**What the task requires**
Please write out every entry below, word for word.

(Dataset entries)
● ● ●
(* ------------------------------------------------------------------ *)
(** ** Further properties: how the lists of a rule set behave *)

(** X2. Selector lists have to be written the way [selectorOf] writes
    selectors.  For a transaction whose data is absent or ASCII (hex
    data is), when no entry of a list is 10 code units in lower case:
    as a deny list it denies nothing (the verdict is that of the rule
    set without a deny list); as a non-empty allow list it rejects the
    transaction, with the reason [!allowed:] and the selector. *)
Theorem X2_selector_entries_must_be_canonical
    (tx : TransactionResponse) (rules : Rule) (l : list string) :
  asciiData (data tx) = true ->
  Forall (fun e => ~ canonicalSelector e) l ->
  (denySelectors rules = Some l ->
   matchRules tx rules = matchRules tx (setDeny rules None)) /\
  (allowSelectors rules = Some l -> l <> [] ->
   ok (matchRules tx rules) = false /\
   In ("!allowed:" ++ selOf tx) (reason (matchRules tx rules))).
Proof.
  intros H F. apply asciiData_nullish in H. split.
  - intros D. unfold matchRules, setDeny.
    cbn [minEth allowSelectors denySelectors watchRecipients].
    rewrite D, (selector_not_in l _ H F). reflexivity.
  - intros A N.
    apply (fires_rejects tx rules (allowCheck tx rules)).
    + unfold checks; simpl; auto.
    + unfold allowCheck, selOf; cbn [fires].
      rewrite A, (selector_not_in l _ H F).
      destruct l; [congruence | reflexivity].
Qed.

Lemma X2_selector_entries_must_be_canonical_witness :
  matchRules txApprove rulesUpperDeny = {| ok := true; reason := [] |} /\
  ok (matchRules txTransfer rulesUpperAllow) = false.
Proof.
  split.
  - destruct (X2_selector_entries_must_be_canonical
                txApprove rulesUpperDeny ["0x095EA7B3"]) as [D _].
    + vm_compute. reflexivity.
    + constructor; [|constructor]. intros [_ H]. discriminate H.
    + rewrite D; reflexivity.
  - destruct (X2_selector_entries_must_be_canonical
                txTransfer rulesUpperAllow ["0xA9059CBB"]) as [_ A].
    + vm_compute. reflexivity.
    + constructor; [|constructor]. intros [_ H]. discriminate H.
    + apply A; [reflexivity | discriminate].
Defined.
● ● ●
**Answer section**
(* ------------------------------------------------------------------ *)
(** ** Further properties: how the lists of a rule set behave *)

(** X2. Selector lists have to be written the way [selectorOf] writes
    selectors.  For a transaction whose data is absent or ASCII (hex
    data is), when no entry of a list is 10 code units in lower case:
    as a deny list it denies nothing (the verdict is that of the rule
    set without a deny list); as a non-empty allow list it rejects the
    transaction, with the reason [!allowed:] and the selector. *)
Theorem X2_selector_entries_must_be_canonical
    (tx : TransactionResponse) (rules : Rule) (l : list string) :
  asciiData (data tx) = true ->
  Forall (fun e => ~ canonicalSelector e) l ->
  (denySelectors rules = Some l ->
   matchRules tx rules = matchRules tx (setDeny rules None)) /\
  (allowSelectors rules = Some l -> l <> [] ->
   ok (matchRules tx rules) = false /\
   In ("!allowed:" ++ selOf tx) (reason (matchRules tx rules))).
Proof.
  intros H F. apply asciiData_nullish in H. split.
  - intros D. unfold matchRules, setDeny.
    cbn [minEth allowSelectors denySelectors watchRecipients].
    rewrite D, (selector_not_in l _ H F). reflexivity.
  - intros A N.
    apply (fires_rejects tx rules (allowCheck tx rules)).
    + unfold checks; simpl; auto.
    + unfold allowCheck, selOf; cbn [fires].
      rewrite A, (selector_not_in l _ H F).
      destruct l; [congruence | reflexivity].
Qed.

Lemma X2_selector_entries_must_be_canonical_witness :
  matchRules txApprove rulesUpperDeny = {| ok := true; reason := [] |} /\
  ok (matchRules txTransfer rulesUpperAllow) = false.
Proof.
  split.
  - destruct (X2_selector_entries_must_be_canonical
                txApprove rulesUpperDeny ["0x095EA7B3"]) as [D _].
    + vm_compute. reflexivity.
    + constructor; [|constructor]. intros [_ H]. discriminate H.
    + rewrite D; reflexivity.
  - destruct (X2_selector_entries_must_be_canonical
                txTransfer rulesUpperAllow ["0xA9059CBB"]) as [_ A].
    + vm_compute. reflexivity.
    + constructor; [|constructor]. intros [_ H]. discriminate H.
    + apply A; [reflexivity | discriminate].
Defined.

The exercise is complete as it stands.